(Recorded data)

..............................

(** The hash table is allocated and represents [m]. *)
Definition hash_rep (h : option T) (m : gmap Z Z) : Prop := ∃ t, h = Some t ∧ wt_rep t m.
Lemma wp_on_hash {A} (k : prog T A) (m : gmap Z Z) Q s :
  hash_rep (addrToStableHash s) m →
  (∀ t, addrToStableHash s = Some t → wt_rep t m → wp k (λ a t', Q a (set_hash t' s)) t) → wp (on_hash k) Q s.
Proof.
  intros (t & E & Ht) Hw. specialize (Hw t E Ht). unfold wp, on_hash in *. rewrite E. by destruct (k t) as [[a t']|].
Qed.

(** ** The free list *)

(** From [p], the free slots are [fl], in order. *)
Fixpoint free_chain (es : list snEntry) (base p : ptr) (fl : list nat) : Prop :=
  match fl with
  | [] => p = NULL
  | i :: fl => p = base + sizeof_snEntry * Z.of_nat i ∧ (1 <= i)%nat ∧
      ∃ e, es !! i = Some e ∧ ref e = 0 ∧ sn_obj e = NULL ∧ free_chain es base (addr e) fl
  end.

Lemma free_chain_insert es base p fl i e :
  i ∉ fl → free_chain es base p fl → free_chain (<[i := e]> es) base p fl.
Proof.
  revert p. induction fl as [|j fl IH]; intros p Hi; [done|]. rewrite not_elem_of_cons in Hi. destruct Hi as [Hij Hi].
  intros (Hp & Hj & e' & He' & Hr & Hs & Hc). split_and!; [done|done|]. exists e'.
  rewrite list_lookup_insert_ne by done. eauto.
Qed.

Lemma free_chain_app es es' base p fl : free_chain es base p fl → free_chain (es ++ es') base p fl.
Proof.
  revert p. induction fl as [|j fl IH]; intros p; [done|]. intros (Hp & Hj & e' & He' & Hr & Hs & Hc).
  split_and!; [done|done|]. exists e'. split_and!; [by apply lookup_app_l_Some|done|done|by apply IH].
Qed.

Lemma free_chain_elem es base p fl i : free_chain es base p fl → i ∈ fl → (1 <= i)%nat ∧ ∃ e, es !! i = Some e ∧ ref e = 0 ∧ sn_obj e = NULL.
Proof.
  revert p. induction fl as [|j fl IH]; intros p; [by intros _ ?%elem_of_nil|].
  intros (Hp & Hj & e' & He' & Hr & Hs & Hc) [->|Hi]%elem_of_cons; [eauto|by eapply IH].
Qed.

..............................

Each line of the data has to be written out exactly as it appears.

(** The hash table is allocated and represents [m]. *)
Definition hash_rep (h : option T) (m : gmap Z Z) : Prop := ∃ t, h = Some t ∧ wt_rep t m.
Lemma wp_on_hash {A} (k : prog T A) (m : gmap Z Z) Q s :
  hash_rep (addrToStableHash s) m →
  (∀ t, addrToStableHash s = Some t → wt_rep t m → wp k (λ a t', Q a (set_hash t' s)) t) → wp (on_hash k) Q s.
Proof.
  intros (t & E & Ht) Hw. specialize (Hw t E Ht). unfold wp, on_hash in *. rewrite E. by destruct (k t) as [[a t']|].
Qed.

(** ** The free list *)

(** From [p], the free slots are [fl], in order. *)
Fixpoint free_chain (es : list snEntry) (base p : ptr) (fl : list nat) : Prop :=
  match fl with
  | [] => p = NULL
  | i :: fl => p = base + sizeof_snEntry * Z.of_nat i ∧ (1 <= i)%nat ∧
      ∃ e, es !! i = Some e ∧ ref e = 0 ∧ sn_obj e = NULL ∧ free_chain es base (addr e) fl
  end.

Lemma free_chain_insert es base p fl i e :
  i ∉ fl → free_chain es base p fl → free_chain (<[i := e]> es) base p fl.
Proof.
  revert p. induction fl as [|j fl IH]; intros p Hi; [done|]. rewrite not_elem_of_cons in Hi. destruct Hi as [Hij Hi].
  intros (Hp & Hj & e' & He' & Hr & Hs & Hc). split_and!; [done|done|]. exists e'.
  rewrite list_lookup_insert_ne by done. eauto.
Qed.

Lemma free_chain_app es es' base p fl : free_chain es base p fl → free_chain (es ++ es') base p fl.
Proof.
  revert p. induction fl as [|j fl IH]; intros p; [done|]. intros (Hp & Hj & e' & He' & Hr & Hs & Hc).
  split_and!; [done|done|]. exists e'. split_and!; [by apply lookup_app_l_Some|done|done|by apply IH].
Qed.

Lemma free_chain_elem es base p fl i : free_chain es base p fl → i ∈ fl → (1 <= i)%nat ∧ ∃ e, es !! i = Some e ∧ ref e = 0 ∧ sn_obj e = NULL.
Proof.
  revert p. induction fl as [|j fl IH]; intros p; [by intros _ ?%elem_of_nil|].
  intros (Hp & Hj & e' & He' & Hr & Hs & Hc) [->|Hi]%elem_of_cons; [eauto|by eapply IH].
Qed.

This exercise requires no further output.